Saved data entries
· · · ·
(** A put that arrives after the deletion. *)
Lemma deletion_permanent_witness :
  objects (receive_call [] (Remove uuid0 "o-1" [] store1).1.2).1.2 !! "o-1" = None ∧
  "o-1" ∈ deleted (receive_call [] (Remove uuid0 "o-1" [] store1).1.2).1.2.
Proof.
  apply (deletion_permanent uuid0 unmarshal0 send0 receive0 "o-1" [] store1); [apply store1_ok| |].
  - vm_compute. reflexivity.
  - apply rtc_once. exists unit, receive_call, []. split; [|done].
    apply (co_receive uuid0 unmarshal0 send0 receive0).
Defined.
· · · ·
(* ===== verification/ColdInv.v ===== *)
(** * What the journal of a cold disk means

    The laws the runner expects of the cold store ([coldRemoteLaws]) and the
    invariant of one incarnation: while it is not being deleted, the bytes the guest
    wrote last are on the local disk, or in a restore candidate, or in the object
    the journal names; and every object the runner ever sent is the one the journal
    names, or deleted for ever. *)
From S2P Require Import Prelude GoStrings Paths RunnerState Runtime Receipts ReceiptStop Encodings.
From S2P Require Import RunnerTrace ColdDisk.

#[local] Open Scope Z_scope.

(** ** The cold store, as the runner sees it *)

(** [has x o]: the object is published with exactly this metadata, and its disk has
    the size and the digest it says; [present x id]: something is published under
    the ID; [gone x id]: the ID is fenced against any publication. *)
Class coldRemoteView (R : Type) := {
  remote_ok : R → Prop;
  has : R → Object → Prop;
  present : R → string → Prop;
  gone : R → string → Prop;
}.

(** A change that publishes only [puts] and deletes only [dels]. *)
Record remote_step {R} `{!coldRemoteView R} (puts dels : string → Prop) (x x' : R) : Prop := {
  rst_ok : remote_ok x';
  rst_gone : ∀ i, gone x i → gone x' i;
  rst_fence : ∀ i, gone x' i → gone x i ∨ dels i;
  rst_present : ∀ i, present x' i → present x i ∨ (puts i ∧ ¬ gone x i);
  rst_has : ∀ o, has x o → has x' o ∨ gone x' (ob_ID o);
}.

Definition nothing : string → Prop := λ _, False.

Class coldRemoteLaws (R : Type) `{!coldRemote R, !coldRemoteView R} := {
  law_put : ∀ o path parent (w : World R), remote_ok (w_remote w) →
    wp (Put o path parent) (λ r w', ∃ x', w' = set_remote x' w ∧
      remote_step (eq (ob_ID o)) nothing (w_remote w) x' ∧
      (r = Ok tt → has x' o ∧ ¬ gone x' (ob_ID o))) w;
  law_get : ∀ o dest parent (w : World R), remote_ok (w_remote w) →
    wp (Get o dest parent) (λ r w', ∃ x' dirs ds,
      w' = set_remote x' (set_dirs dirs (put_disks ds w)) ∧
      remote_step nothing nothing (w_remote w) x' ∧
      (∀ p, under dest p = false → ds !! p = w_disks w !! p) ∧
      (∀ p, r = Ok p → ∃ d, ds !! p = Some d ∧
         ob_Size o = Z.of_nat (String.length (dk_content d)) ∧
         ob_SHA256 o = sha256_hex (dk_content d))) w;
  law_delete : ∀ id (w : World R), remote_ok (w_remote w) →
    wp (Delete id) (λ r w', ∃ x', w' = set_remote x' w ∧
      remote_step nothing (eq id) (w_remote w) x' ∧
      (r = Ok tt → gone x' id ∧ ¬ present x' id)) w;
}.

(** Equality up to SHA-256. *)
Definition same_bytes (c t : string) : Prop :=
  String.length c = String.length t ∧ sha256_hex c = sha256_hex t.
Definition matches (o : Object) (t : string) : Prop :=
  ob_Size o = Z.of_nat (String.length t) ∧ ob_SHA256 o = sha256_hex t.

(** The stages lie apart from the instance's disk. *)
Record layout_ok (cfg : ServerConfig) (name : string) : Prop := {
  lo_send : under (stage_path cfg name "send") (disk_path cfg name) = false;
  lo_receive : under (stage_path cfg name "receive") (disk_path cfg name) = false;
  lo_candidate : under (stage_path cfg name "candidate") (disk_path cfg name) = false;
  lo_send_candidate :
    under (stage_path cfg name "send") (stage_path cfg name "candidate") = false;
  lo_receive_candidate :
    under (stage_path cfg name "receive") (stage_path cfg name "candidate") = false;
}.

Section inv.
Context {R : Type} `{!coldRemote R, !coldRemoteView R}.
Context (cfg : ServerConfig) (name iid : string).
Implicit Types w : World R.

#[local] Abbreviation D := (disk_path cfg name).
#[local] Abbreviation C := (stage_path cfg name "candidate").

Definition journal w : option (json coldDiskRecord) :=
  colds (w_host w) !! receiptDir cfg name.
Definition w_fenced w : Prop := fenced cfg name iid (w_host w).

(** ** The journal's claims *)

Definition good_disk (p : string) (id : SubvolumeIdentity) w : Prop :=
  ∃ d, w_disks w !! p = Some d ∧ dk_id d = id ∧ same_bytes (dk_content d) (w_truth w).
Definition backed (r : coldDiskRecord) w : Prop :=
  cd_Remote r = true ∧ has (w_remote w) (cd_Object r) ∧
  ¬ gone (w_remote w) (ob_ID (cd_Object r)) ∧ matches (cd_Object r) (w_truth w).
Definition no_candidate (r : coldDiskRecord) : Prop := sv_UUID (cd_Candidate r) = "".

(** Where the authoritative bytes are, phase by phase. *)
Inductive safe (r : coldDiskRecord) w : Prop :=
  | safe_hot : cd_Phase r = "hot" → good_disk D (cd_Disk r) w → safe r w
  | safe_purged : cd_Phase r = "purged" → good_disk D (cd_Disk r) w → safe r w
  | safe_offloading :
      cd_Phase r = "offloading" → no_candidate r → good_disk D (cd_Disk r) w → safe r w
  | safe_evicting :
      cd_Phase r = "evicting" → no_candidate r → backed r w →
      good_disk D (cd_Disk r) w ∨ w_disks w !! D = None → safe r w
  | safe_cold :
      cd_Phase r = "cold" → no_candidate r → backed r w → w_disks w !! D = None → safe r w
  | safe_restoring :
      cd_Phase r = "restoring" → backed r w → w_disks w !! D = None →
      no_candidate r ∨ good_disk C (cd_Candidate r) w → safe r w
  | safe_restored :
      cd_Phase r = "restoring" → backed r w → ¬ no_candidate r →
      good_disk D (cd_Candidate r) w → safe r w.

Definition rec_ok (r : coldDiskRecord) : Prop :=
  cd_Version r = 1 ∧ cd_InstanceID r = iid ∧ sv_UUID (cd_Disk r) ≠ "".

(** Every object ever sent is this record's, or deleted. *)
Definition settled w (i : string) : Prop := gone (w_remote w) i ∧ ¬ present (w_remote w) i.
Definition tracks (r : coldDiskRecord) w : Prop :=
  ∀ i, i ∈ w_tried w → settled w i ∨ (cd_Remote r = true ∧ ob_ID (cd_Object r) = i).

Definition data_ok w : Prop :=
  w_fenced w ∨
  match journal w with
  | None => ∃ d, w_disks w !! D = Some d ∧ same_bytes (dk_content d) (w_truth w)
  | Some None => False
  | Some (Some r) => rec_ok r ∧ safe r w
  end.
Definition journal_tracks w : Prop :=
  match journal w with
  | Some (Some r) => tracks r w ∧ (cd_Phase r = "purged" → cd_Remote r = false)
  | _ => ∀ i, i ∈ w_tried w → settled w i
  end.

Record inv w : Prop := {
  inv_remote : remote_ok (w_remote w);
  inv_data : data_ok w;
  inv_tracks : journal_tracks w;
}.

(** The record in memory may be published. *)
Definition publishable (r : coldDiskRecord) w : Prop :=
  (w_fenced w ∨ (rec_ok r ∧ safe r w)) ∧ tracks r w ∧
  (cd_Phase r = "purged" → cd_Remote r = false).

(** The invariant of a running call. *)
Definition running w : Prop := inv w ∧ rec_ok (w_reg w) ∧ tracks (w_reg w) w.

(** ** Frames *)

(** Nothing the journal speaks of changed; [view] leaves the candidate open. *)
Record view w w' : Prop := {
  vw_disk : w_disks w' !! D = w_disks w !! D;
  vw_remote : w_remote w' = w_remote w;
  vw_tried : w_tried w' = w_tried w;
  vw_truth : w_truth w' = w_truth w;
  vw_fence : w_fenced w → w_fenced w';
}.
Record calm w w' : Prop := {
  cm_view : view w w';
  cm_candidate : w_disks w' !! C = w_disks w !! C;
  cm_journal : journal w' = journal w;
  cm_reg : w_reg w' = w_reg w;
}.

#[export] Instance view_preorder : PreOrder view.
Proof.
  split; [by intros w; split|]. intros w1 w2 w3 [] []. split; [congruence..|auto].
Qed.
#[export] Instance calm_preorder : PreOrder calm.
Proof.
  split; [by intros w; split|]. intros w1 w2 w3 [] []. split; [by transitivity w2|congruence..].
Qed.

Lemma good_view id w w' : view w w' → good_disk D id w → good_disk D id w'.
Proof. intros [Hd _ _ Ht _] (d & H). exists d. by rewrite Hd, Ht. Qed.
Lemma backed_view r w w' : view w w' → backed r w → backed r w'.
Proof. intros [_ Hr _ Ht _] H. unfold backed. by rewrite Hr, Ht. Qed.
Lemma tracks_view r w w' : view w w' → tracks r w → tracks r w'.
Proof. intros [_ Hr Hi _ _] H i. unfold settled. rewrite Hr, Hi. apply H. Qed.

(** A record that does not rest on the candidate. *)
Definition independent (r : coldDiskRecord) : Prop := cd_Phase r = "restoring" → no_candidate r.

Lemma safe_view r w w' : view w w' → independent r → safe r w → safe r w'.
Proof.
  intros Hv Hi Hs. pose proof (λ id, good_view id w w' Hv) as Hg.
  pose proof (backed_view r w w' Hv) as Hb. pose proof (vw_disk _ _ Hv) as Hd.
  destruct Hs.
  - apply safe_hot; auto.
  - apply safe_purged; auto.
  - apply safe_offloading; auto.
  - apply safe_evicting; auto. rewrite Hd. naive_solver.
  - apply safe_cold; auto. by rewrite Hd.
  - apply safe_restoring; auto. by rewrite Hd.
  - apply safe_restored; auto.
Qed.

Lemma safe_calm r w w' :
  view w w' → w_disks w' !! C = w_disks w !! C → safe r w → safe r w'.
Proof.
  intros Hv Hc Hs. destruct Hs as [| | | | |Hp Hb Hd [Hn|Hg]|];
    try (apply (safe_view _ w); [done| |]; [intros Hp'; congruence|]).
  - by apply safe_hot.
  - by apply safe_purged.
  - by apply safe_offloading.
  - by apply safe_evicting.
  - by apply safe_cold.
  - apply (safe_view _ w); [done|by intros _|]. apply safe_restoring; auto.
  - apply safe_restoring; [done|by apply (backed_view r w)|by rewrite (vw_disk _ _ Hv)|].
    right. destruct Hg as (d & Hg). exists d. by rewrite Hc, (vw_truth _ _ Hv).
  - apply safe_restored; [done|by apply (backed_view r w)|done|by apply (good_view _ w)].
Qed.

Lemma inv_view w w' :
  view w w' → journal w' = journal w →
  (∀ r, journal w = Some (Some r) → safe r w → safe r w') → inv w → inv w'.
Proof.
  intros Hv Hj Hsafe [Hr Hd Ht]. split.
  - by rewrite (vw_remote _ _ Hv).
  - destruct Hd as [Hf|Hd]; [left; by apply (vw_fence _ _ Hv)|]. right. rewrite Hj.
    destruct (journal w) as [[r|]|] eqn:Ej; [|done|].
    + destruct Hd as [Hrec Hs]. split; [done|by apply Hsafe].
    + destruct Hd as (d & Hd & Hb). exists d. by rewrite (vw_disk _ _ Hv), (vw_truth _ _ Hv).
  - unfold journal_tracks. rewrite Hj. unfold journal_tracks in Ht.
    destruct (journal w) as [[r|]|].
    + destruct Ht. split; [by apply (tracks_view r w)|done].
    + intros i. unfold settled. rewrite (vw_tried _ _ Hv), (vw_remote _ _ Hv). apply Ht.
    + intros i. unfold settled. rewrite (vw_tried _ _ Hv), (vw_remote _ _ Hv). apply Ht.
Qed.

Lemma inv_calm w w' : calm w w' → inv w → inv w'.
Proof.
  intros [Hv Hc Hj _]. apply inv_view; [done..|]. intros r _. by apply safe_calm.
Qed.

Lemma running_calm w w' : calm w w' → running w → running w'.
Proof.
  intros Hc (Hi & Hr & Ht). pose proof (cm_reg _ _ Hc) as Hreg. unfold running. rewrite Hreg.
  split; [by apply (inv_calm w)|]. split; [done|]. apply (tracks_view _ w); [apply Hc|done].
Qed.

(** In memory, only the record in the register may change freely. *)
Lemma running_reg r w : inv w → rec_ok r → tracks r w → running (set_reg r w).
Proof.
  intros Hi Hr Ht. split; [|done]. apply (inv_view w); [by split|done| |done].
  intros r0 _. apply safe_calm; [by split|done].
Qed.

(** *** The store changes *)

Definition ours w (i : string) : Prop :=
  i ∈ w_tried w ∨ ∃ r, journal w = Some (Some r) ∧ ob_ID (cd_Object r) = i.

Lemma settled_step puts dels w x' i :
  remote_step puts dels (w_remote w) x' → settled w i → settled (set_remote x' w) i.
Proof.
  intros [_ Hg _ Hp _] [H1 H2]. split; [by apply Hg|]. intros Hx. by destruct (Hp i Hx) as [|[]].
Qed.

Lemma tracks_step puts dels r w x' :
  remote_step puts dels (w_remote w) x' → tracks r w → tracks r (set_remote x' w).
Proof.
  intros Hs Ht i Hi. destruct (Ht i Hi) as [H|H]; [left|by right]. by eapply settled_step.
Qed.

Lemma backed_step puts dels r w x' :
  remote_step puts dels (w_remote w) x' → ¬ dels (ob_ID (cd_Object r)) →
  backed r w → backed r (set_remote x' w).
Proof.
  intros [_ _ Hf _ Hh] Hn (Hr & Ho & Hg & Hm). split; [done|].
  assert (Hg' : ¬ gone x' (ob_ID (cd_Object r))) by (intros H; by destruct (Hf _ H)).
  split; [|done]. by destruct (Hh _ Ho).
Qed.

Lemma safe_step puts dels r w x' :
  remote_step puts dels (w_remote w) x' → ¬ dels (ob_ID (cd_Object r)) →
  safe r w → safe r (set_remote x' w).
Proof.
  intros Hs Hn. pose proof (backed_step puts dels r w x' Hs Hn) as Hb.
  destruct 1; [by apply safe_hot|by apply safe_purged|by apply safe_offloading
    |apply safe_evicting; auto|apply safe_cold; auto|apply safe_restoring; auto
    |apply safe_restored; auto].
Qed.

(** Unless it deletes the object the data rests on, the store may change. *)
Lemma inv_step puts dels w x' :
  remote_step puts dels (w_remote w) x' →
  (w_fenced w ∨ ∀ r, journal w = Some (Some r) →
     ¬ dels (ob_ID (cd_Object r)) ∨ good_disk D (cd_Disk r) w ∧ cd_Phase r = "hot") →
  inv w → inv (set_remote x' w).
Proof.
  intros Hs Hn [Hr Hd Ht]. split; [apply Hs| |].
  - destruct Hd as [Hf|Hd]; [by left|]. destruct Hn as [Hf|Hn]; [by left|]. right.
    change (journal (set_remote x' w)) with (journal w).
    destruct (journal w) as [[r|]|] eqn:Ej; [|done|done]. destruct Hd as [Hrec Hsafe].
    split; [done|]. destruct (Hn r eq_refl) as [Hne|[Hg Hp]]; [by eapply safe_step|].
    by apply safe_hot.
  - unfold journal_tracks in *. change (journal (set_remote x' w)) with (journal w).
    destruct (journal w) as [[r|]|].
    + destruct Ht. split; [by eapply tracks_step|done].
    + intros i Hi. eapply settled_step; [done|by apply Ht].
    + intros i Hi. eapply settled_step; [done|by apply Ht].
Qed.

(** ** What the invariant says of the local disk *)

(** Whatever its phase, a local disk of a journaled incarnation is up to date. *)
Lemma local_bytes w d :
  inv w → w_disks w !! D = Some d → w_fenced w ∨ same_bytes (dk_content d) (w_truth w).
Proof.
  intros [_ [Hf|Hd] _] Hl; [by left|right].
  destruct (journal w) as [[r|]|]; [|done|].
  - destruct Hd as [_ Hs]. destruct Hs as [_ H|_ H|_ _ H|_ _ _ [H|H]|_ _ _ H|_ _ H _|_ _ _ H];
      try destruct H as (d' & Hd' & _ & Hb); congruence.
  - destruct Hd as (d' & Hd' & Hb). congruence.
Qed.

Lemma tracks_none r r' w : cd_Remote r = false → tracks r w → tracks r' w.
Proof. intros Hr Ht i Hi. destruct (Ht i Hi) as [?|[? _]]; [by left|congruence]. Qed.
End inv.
· · · ·
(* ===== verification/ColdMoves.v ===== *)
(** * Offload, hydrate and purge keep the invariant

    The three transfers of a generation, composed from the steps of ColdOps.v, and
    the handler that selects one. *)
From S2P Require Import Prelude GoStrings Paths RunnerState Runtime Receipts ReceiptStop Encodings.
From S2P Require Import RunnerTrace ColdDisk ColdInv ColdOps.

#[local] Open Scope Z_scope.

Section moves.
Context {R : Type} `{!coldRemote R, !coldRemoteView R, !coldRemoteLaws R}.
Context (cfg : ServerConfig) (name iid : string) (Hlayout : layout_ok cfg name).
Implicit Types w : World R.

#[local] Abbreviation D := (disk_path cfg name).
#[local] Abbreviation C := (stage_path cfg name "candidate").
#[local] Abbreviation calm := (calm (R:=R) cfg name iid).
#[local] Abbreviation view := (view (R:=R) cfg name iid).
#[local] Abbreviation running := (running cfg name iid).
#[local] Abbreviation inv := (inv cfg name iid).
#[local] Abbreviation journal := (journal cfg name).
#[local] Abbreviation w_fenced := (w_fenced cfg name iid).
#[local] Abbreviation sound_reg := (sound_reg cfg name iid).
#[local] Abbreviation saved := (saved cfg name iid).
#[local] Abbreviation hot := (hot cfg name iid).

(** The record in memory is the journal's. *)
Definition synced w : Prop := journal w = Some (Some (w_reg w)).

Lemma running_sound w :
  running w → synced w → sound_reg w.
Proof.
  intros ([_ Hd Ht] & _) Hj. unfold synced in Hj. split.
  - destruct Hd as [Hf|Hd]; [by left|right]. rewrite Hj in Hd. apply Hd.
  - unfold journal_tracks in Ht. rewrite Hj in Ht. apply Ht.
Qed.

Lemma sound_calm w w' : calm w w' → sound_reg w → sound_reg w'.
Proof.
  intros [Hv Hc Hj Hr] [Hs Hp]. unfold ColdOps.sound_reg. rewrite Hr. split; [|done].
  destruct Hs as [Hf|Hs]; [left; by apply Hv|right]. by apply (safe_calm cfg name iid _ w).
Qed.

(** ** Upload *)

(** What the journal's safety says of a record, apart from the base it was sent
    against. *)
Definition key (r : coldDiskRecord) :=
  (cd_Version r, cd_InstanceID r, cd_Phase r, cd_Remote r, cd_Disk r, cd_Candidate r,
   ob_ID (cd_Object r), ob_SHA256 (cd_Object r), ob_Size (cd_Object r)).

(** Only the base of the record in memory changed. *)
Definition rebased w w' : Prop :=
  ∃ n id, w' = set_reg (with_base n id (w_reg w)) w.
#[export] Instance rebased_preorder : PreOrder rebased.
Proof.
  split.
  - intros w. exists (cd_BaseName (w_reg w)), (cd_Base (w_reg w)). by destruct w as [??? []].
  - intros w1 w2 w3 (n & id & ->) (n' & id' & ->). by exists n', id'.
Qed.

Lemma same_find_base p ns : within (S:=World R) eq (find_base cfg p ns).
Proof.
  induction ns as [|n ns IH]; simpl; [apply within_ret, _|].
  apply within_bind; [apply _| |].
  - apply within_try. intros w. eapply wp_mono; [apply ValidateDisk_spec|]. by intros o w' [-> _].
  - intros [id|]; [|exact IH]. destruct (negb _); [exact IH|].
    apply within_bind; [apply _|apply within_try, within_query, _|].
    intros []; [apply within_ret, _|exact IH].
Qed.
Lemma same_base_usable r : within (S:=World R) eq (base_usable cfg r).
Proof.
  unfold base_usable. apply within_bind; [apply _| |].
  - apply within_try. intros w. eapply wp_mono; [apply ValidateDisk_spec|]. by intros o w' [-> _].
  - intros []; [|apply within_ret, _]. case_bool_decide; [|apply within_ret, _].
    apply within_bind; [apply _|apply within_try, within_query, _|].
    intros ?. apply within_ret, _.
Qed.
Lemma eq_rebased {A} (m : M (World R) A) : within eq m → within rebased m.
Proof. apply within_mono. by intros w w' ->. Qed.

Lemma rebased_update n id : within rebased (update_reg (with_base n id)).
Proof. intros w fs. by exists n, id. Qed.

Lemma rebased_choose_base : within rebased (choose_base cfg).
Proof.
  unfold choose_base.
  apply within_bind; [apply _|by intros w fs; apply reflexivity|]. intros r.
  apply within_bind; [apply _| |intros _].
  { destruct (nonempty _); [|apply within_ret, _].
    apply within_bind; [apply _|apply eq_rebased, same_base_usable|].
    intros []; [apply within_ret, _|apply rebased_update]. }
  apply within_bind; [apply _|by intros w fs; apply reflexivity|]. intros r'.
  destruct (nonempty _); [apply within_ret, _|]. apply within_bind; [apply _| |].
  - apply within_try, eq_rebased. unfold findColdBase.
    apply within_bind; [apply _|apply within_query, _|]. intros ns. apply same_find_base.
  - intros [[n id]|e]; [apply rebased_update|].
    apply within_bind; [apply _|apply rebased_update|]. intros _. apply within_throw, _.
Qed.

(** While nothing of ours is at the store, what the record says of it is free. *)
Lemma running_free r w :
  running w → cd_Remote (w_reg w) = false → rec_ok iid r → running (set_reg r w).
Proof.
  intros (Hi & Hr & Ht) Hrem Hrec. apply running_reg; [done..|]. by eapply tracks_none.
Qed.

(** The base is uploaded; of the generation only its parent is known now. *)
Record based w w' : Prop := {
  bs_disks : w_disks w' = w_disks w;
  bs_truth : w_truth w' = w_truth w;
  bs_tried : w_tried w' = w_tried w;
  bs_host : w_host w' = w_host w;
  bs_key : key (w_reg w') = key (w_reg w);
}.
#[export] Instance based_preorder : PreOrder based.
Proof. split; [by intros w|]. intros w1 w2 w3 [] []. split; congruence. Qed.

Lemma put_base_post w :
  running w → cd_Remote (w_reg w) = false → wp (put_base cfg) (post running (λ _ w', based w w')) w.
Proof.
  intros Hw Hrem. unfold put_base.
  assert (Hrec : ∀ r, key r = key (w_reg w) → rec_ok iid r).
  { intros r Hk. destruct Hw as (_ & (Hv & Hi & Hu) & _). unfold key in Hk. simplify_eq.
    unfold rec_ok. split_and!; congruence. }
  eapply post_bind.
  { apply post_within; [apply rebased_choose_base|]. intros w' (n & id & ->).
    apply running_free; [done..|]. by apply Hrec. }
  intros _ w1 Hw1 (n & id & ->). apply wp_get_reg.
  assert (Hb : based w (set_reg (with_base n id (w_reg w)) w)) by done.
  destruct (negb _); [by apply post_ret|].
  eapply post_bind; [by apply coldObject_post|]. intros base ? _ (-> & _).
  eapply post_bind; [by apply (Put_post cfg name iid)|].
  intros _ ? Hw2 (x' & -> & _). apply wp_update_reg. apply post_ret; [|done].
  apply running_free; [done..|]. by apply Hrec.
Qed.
· · · ·
What the exercise asks:
Where a line of the data contains "deletes", include it in the tally, and answer with the tally alone.

Exercise solution:
2